**BRIEF:** Among the lines below, copy exactly those from the one with "let startPos := currentPos in" through the one with "(visualObjects ++ [mkObject", counting both ends.

** SOURCE MATERIAL follows **

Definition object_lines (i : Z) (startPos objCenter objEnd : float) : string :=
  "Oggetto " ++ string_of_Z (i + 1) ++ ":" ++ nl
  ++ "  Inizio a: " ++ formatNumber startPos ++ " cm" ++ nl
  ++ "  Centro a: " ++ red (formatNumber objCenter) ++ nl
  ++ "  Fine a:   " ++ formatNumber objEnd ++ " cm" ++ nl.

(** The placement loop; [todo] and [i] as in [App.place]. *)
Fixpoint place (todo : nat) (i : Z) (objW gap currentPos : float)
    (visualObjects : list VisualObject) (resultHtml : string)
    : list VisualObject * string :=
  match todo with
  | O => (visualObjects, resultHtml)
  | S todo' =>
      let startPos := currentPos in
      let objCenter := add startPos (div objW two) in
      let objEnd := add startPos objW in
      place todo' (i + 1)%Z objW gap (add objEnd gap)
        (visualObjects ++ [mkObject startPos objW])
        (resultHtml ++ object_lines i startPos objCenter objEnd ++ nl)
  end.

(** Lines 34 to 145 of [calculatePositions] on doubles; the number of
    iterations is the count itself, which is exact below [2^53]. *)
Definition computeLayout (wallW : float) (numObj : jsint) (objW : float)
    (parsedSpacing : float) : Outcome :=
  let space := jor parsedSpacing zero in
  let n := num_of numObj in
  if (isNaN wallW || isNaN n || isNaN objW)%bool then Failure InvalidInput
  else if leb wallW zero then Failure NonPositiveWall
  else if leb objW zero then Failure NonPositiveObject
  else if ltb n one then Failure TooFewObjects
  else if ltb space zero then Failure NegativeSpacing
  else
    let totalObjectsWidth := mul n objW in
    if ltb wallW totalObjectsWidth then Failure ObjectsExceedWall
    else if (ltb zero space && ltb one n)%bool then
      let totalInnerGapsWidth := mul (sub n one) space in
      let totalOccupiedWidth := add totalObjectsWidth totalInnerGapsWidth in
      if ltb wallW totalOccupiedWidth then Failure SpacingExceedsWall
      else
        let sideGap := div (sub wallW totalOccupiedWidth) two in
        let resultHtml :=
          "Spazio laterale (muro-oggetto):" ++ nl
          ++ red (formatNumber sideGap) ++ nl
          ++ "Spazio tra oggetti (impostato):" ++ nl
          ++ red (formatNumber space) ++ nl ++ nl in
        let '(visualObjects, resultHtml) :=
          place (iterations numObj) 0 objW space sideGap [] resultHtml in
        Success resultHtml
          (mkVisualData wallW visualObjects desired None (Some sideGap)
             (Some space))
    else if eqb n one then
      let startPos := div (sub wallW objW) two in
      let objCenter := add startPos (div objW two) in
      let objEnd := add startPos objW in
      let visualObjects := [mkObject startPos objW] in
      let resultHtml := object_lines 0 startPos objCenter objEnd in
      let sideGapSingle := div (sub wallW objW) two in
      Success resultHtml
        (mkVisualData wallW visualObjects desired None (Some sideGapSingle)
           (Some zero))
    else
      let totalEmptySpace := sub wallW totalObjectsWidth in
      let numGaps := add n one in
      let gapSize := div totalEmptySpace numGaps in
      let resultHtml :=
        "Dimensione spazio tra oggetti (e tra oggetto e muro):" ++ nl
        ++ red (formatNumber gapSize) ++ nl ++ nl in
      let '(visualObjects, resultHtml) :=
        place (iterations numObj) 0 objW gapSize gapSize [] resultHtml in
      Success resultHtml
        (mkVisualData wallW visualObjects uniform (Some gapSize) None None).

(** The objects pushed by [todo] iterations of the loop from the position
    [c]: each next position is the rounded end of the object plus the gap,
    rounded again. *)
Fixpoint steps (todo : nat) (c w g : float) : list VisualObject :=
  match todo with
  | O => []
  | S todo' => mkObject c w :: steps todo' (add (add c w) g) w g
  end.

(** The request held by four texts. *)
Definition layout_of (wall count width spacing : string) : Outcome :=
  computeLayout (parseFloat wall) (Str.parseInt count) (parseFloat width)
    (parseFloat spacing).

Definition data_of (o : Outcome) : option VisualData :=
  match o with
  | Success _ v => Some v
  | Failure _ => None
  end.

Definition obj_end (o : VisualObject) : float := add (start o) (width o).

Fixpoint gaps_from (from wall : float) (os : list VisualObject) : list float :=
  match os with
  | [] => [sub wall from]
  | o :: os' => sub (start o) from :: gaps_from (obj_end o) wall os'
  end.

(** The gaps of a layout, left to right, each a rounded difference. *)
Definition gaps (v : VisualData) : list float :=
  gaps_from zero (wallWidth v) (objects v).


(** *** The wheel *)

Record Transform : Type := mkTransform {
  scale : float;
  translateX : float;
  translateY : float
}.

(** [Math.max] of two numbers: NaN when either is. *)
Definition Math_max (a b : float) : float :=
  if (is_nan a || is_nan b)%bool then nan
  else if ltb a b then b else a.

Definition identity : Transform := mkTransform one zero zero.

** End of SOURCE MATERIAL **

**REPLY TO THE EXERCISE:**
      let startPos := currentPos in
      let objCenter := add startPos (div objW two) in
      let objEnd := add startPos objW in
      place todo' (i + 1)%Z objW gap (add objEnd gap)
        (visualObjects ++ [mkObject startPos objW])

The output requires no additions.